╭──
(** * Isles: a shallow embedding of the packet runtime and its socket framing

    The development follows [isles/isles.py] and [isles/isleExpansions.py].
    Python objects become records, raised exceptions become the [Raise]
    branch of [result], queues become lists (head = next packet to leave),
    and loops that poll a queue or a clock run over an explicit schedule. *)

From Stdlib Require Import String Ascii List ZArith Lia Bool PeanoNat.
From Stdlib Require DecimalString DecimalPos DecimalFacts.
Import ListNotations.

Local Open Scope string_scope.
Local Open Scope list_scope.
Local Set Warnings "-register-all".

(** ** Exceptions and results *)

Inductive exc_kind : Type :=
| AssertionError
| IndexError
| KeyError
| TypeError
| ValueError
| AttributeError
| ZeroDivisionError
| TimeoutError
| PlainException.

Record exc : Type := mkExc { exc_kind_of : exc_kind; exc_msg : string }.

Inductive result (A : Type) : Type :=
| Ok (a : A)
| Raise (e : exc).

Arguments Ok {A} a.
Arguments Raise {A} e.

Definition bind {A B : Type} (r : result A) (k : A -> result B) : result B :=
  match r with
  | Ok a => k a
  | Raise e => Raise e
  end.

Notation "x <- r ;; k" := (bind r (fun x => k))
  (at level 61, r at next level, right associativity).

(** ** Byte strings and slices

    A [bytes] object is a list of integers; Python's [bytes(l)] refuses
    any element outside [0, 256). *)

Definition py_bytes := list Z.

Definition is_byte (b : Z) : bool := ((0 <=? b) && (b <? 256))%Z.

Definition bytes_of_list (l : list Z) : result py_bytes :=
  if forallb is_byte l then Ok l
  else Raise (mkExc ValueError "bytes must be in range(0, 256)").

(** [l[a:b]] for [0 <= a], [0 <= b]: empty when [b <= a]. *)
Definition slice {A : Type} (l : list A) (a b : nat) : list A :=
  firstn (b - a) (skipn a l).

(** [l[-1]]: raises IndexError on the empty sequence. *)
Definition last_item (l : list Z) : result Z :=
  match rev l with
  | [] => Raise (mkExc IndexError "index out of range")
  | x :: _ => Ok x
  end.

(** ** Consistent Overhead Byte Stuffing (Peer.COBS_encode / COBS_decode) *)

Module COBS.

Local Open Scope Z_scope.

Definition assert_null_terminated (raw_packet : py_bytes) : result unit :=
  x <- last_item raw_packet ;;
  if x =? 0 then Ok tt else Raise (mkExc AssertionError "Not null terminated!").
╰──
> [PROBLEM REQUIREMENTS]
Find "The development follows" in the entries above and copy that whole line exactly, then each line after it through the line that contains "branch of [result], queues".

> [WRITTEN ANSWER]
    The development follows [isles/isles.py] and [isles/isleExpansions.py].
    Python objects become records, raised exceptions become the [Raise]
    branch of [result], queues become lists (head = next packet to leave),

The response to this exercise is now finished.